▶ **Directions for this task**
Find the line in the entries below that contains "destruct (insert_validator _". Repeat it exactly, and every line after it through the line that contains "between and the".

[Dataset entries]
========================================================================
(* ===== verification/InvokeParams.v ===== *)
(** * Parameters of a deferred call
      ([crates/agent/src/runtime/tool_executor.rs])

    A call that arrives through [ToolInvoke] was written from a listing, not
    from a schema the provider enforces: the executor checks its parameters
    first, through a bounded cache of compiled validators, and words the
    rejection so that no revealed secret is quoted. *)

From S2P Require Import Prelude Message Turn Lifecycle Wire ToolTrace ToolRegistry.
Import Message.

Module InvokeParams.

(** The [jsonschema] crate: a schema compiles to a validator or fails, and a
    validator lists its errors as an instance path and a message. *)
Class JsonSchema (V : Type) := {
  validator_for : json -> result V string;
  iter_errors : V -> json -> list (string * string);
}.

Definition MAX_ENTRIES : nat := 256.
Definition MAX_REPORTED_ERRORS : nat := 3.
Definition MAX_SCHEMA_COMPILE_BYTES : N := 65536.
Definition MAX_QUOTED_SCHEMA_BYTES : N := 4096.

Record InvokeParamsRejection := mk_rejection {
  errors : list (string * string);
  quoted_schema : string;
}.

Section Validate.
Context (json_text : json -> string) {V : Type} `{JsonSchema V}.

Abbreviation Cache := (gmap string V).

Definition rendered (e : string * string) : string * string :=
  let (at_, text) := e in (at_, if String.eqb at_ "" then text else (at_ +:+ ": " +:+ text)%string).
(** [char_indices().take_while(|(i, _)| *i < MAX).last()] and past that character. *)
Definition quoted (tool : string) (serialized : string) : string :=
  if (ToolTrace.bytes serialized <=? MAX_QUOTED_SCHEMA_BYTES)%N then serialized
  else
    let whole_chars := Str.char_count (Str.take (N.to_nat MAX_QUOTED_SCHEMA_BYTES) serialized) in
    (Str.take_chars whole_chars serialized
     +:+ "… (truncated; fetch the full schema via ToolSearch kind=" +:+ dquote +:+ "exact" +:+ dquote
     +:+ " query=" +:+ dquote +:+ tool +:+ dquote +:+ ")")%string.
Definition judged (tool serialized : string) (v : V) (params : json) : result unit InvokeParamsRejection :=
  match List.map rendered (take MAX_REPORTED_ERRORS (iter_errors v params)) with
  | [] => Ok tt
  | es => Err (mk_rejection es (quoted tool serialized))
  end.
(** The cache is keyed by the schema's text; at the bound it is cleared. *)
Definition insert_validator (k : string) (v : V) (cache : Cache) : Cache * V :=
  let cache := if Nat.leb MAX_ENTRIES (size cache) then ∅ else cache in
  match cache !! k with
  | Some old => (cache, old)
  | None => (<[k := v]> cache, v)
  end.
Definition validate (tool : ToolRegistry.Tool) (params : json) (cache : Cache)
    : Cache * result unit InvokeParamsRejection :=
  let serialized := json_text (ToolRegistry.schema tool) in
  if (MAX_SCHEMA_COMPILE_BYTES <? ToolTrace.bytes serialized)%N then (cache, Ok tt)
  else
    match cache !! serialized with
    | Some v => (cache, judged (ToolRegistry.tool_name tool) serialized v params)
    | None =>
        match validator_for (ToolRegistry.schema tool) with
        | Err _ => (cache, Ok tt)
        | Ok compiled =>
            let (cache, v) := insert_validator serialized compiled cache in
            (cache, judged (ToolRegistry.tool_name tool) serialized v params)
        end
    end.

(** Reference: compile every time. *)
Definition validate_uncached (tool : ToolRegistry.Tool) (params : json) : result unit InvokeParamsRejection :=
  let serialized := json_text (ToolRegistry.schema tool) in
  if (MAX_SCHEMA_COMPILE_BYTES <? ToolTrace.bytes serialized)%N then Ok tt
  else
    match validator_for (ToolRegistry.schema tool) with
    | Err _ => Ok tt
    | Ok v => judged (ToolRegistry.tool_name tool) serialized v params
    end.

(** *** The rejection the model reads *)

Definition pointer_escape (k : string) : string := Str.replace "/" "~1" (Str.replace "~" "~0" k).
(** The string leaves that revealing changed: their path, as masked, revealed. *)
Fixpoint revealed_secret_values (original revealed : json) (path : string) : list (string * string * string) :=
  match original, revealed with
  | JString o, JString r => if String.eqb o r then [] else [(path, o, r)]
  | JObject o, JObject r =>
      flat_map (fun kv : string * json =>
        match Json.assoc kv.1 r with
        | Some rv => revealed_secret_values kv.2 rv (path +:+ "/" +:+ pointer_escape kv.1)%string
        | None => []
        end) o
  | JArray o, JArray r =>
      (fix go (i : nat) (o r : list json) : list (string * string * string) :=
         match o, r with
         | ov :: o, rv :: r =>
             revealed_secret_values ov rv (path +:+ "/" +:+ pretty i)%string ++ go (S i) o r
         | _, _ => []
         end) 0 o r
  | _, _ => []
  end.

Definition secret_here (secrets : list (string * string * string)) (path : string) : bool :=
  existsb (fun s => let '(sp, _, _) := s in String.eqb path sp || Str.starts_with (sp +:+ "/") path) secrets.
Definition secret_error (path : string) : string :=
  (path +:+ ": the value is a stored secret and fails this field's schema constraint; fix the stored secret — the model cannot see or edit it")%string.
(** [sort_by_key(Reverse(revealed.len()))]: stable, longest first. *)
Definition longer (a b : string * string * string) : Prop := String.length b.2 <= String.length a.2.
#[global] Instance longer_dec : RelDecision longer.
Proof. intros a b. unfold longer. apply _. Defined.
#[global] Instance longer_total : Total longer.
Proof. intros a b. unfold longer. lia. Qed.
Definition remask (msg : string) (s : string * string * string) : string :=
  let '(_, original, revealed) := s in
  if String.eqb revealed "" then msg else Str.replace revealed original msg.
Definition compose_invoke_rejection (tool : string) (r : InvokeParamsRejection)
    (secrets : list (string * string * string)) : string :=
  let parts := List.map (fun e : string * string => if secret_here secrets e.1 then secret_error e.1 else e.2)
                 (errors r) in
  let msg := ("ToolInvoke params for '" +:+ tool +:+ "' failed schema validation: "
              +:+ Wire.joined "; " parts +:+ ". Expected parameters_schema: " +:+ quoted_schema r)%string in
  foldl remask msg (merge_sort longer secrets).

(** ** The cache is transparent *)

Definition cache_ok (cache : Cache) : Prop :=
  size cache <= MAX_ENTRIES /\
  map_Forall (fun k v => exists schema, json_text schema = k /\ validator_for schema = Ok v) cache.

Context (Htext : forall a b, json_text a = json_text b -> a = b).

Lemma cached_compiled cache schema v : cache_ok cache -> cache !! json_text schema = Some v ->
  validator_for schema = Ok v.
Proof. intros [_ Hall] Hv. destruct (Hall _ _ Hv) as (s & E & Hc). by rewrite <- (Htext _ _ E). Qed.
Lemma insert_ok cache schema v : cache_ok cache -> validator_for schema = Ok v ->
  cache_ok (insert_validator (json_text schema) v cache).1 /\
  (insert_validator (json_text schema) v cache).2 = v.
Proof.
  intros Hok Hv. unfold insert_validator.
  set (cache' := if Nat.leb MAX_ENTRIES (size cache) then ∅ else cache).
  assert (Hok' : cache_ok cache' /\ size cache' < MAX_ENTRIES).
  { subst cache'. destruct (Nat.leb_spec MAX_ENTRIES (size cache)); [|by split].
    unfold cache_ok. rewrite map_size_empty. unfold MAX_ENTRIES. split; [split; [lia | apply map_Forall_empty] | lia]. }
  clearbody cache'. clear Hok cache. destruct Hok' as [Hok Hsize]. destruct (cache' !! json_text schema) as [old|] eqn:E; cbn.
  - split; [done|]. pose proof (cached_compiled _ _ _ Hok E). congruence.
  - split; [|done]. destruct Hok as [_ Hall]. split.
    + rewrite map_size_insert_None by done. unfold MAX_ENTRIES in *. lia.
    + apply map_Forall_insert_2; [by exists schema | done].
Qed.
Lemma validate_uncached_eq tool params cache : cache_ok cache ->
  cache_ok (validate tool params cache).1 /\ (validate tool params cache).2 = validate_uncached tool params.
Proof.
  intros Hok. unfold validate, validate_uncached.
  destruct (N.ltb MAX_SCHEMA_COMPILE_BYTES _); [by split|].
  destruct (cache !! json_text (ToolRegistry.schema tool)) as [v|] eqn:E.
  - by rewrite (cached_compiled _ _ _ Hok E).
  - destruct (validator_for (ToolRegistry.schema tool)) as [v|e] eqn:Hv; [|by split].
    destruct (insert_ok cache _ v Hok Hv) as [H1 H2].
    destruct (insert_validator _ v cache) as [c w]. cbn in *. by subst w.
Qed.

Fixpoint validate_all (calls : list (ToolRegistry.Tool * json)) (cache : Cache)
    : Cache * list (result unit InvokeParamsRejection) :=
  match calls with
  | [] => (cache, [])
  | (t, p) :: calls =>
      let (cache, v) := validate t p cache in
      let (cache, vs) := validate_all calls cache in
      (cache, v :: vs)
  end.

(** Caching compiled validators changes no verdict.  For a serializer that
    writes different schemas differently, whatever sequence of calls the
    executor has checked, with tools registered again under another schema in
    between and the cache overflowing and being cleared, each call is judged
    exactly as if its own tool's schema had just been compiled, and the cache
    never holds more than its bound. *)
Theorem validator_cache_transparent (calls : list (ToolRegistry.Tool * json)) :
  let (cache, verdicts) := validate_all calls ∅ in
  verdicts = List.map (fun c => validate_uncached c.1 c.2) calls /\ size cache <= MAX_ENTRIES.
Proof.
  assert (H0 : cache_ok ∅) by (split; [rewrite map_size_empty; unfold MAX_ENTRIES; lia | apply map_Forall_empty]).
  revert H0. generalize (∅ : Cache) as cache.
  induction calls as [|[t p] calls IH]; intros cache Hok; cbn; [by destruct Hok|].
  destruct (validate_uncached_eq t p cache Hok) as [Hok' Hv].
  destruct (validate t p cache) as [cache1 v]. cbn in *. specialize (IH cache1 Hok').
  destruct (validate_all calls cache1) as [cache2 vs]. destruct IH as [-> ?]. by subst v.
Qed.
End Validate.

(** ** An injective serializer and a schema that wants a string *)

Module Sample.

Fixpoint json_tree (j : json) : gen_tree string :=
  match j with
  | JNull => GenNode 0 []
  | JBool b => GenNode (if b then 1 else 2) []
  | JNumber s => GenNode 3 [GenLeaf s]
  | JString s => GenNode 4 [GenLeaf s]
  | JArray l => GenNode 5 (List.map json_tree l)
  | JObject l => GenNode 6 (List.map (fun kv => GenNode 7 [GenLeaf kv.1; json_tree kv.2]) l)
  end.
Fixpoint tree_json (t : gen_tree string) : json :=
  match t with
  | GenNode 1 _ => JBool true
  | GenNode 2 _ => JBool false
  | GenNode 3 [GenLeaf s] => JNumber s
  | GenNode 4 [GenLeaf s] => JString s
  | GenNode 5 l => JArray (List.map tree_json l)
  | GenNode 6 l =>
      JObject (List.map (fun t => match t with
                                  | GenNode _ [GenLeaf k; v] => (k, tree_json v)
                                  | _ => (EmptyString, JNull)
                                  end) l)
  | _ => JNull
  end.
Lemma tree_json_tree : forall j, tree_json (json_tree j) = j.
Proof.
  fix go 1. intros [|[]| | |l|l]; cbn; try done; f_equal; rewrite List.map_map.
  - induction l as [|x l IH]; cbn; [done|]. f_equal; [apply go | exact IH].
  - induction l as [|[k v] l IH]; cbn; [done|]. f_equal; [by rewrite go | exact IH].
Qed.
#[export] Instance json_countable : Countable json := inj_countable' json_tree tree_json tree_json_tree.

Definition text (j : json) : string := Lifecycle.Sample.pos_text (encode j).
Lemma text_inj a b : text a = text b -> a = b.
Proof.
  intros E. apply (f_equal Lifecycle.Sample.text_pos) in E. unfold text in E.
  rewrite !Lifecycle.Sample.text_pos_text in E. by apply (inj encode), (inj Some).
Qed.

(** A validator is the schema: [true] accepts anything, a string only itself. *)
#[export] Instance constant_schema : JsonSchema json := {
  validator_for s := match s with JBool _ | JString _ => Ok s | _ => Err EmptyString end;
  iter_errors s v := match s with
                     | JString _ => if decide (s = v) then [] else [(EmptyString, "not the constant"%string)]
                     | _ => []
                     end;
}.
Definition tool (schema : json) : ToolRegistry.Tool :=
  ToolRegistry.mk_tool "Deploy" "" schema (fun _ => schema) ToolRegistry.Any ToolRegistry.Exclusive
    (fun _ => None) (fun _ => []) (fun _ => None).
Definition calls : list (ToolRegistry.Tool * json) :=
  [(tool (JString "yes"), JString "yes"); (tool (JBool true), JString "no");
   (tool (JString "yes"), JString "no"); (tool JNull, JNull)]%string.
End Sample.
#[local] Existing Instance Sample.constant_schema.

Lemma validator_cache_transparent_witness :
  List.map is_Ok (validate_all Sample.text Sample.calls ∅).2 = [true; true; false; true] /\
  size (validate_all Sample.text Sample.calls ∅).1 <= MAX_ENTRIES.
Proof.
  pose proof (validator_cache_transparent Sample.text Sample.text_inj Sample.calls) as H.
  destruct (validate_all Sample.text Sample.calls ∅) as [cache verdicts].
  destruct H as [-> Hsize]. split; [vm_compute; reflexivity | exact Hsize].
Defined.

End InvokeParams.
========================================================================
▶ **Output below**
    destruct (insert_validator _ v cache) as [c w]. cbn in *. by subst w.
Qed.

Fixpoint validate_all (calls : list (ToolRegistry.Tool * json)) (cache : Cache)
    : Cache * list (result unit InvokeParamsRejection) :=
  match calls with
  | [] => (cache, [])
  | (t, p) :: calls =>
      let (cache, v) := validate t p cache in
      let (cache, vs) := validate_all calls cache in
      (cache, v :: vs)
  end.

(** Caching compiled validators changes no verdict.  For a serializer that
    writes different schemas differently, whatever sequence of calls the
    executor has checked, with tools registered again under another schema in
    between and the cache overflowing and being cleared, each call is judged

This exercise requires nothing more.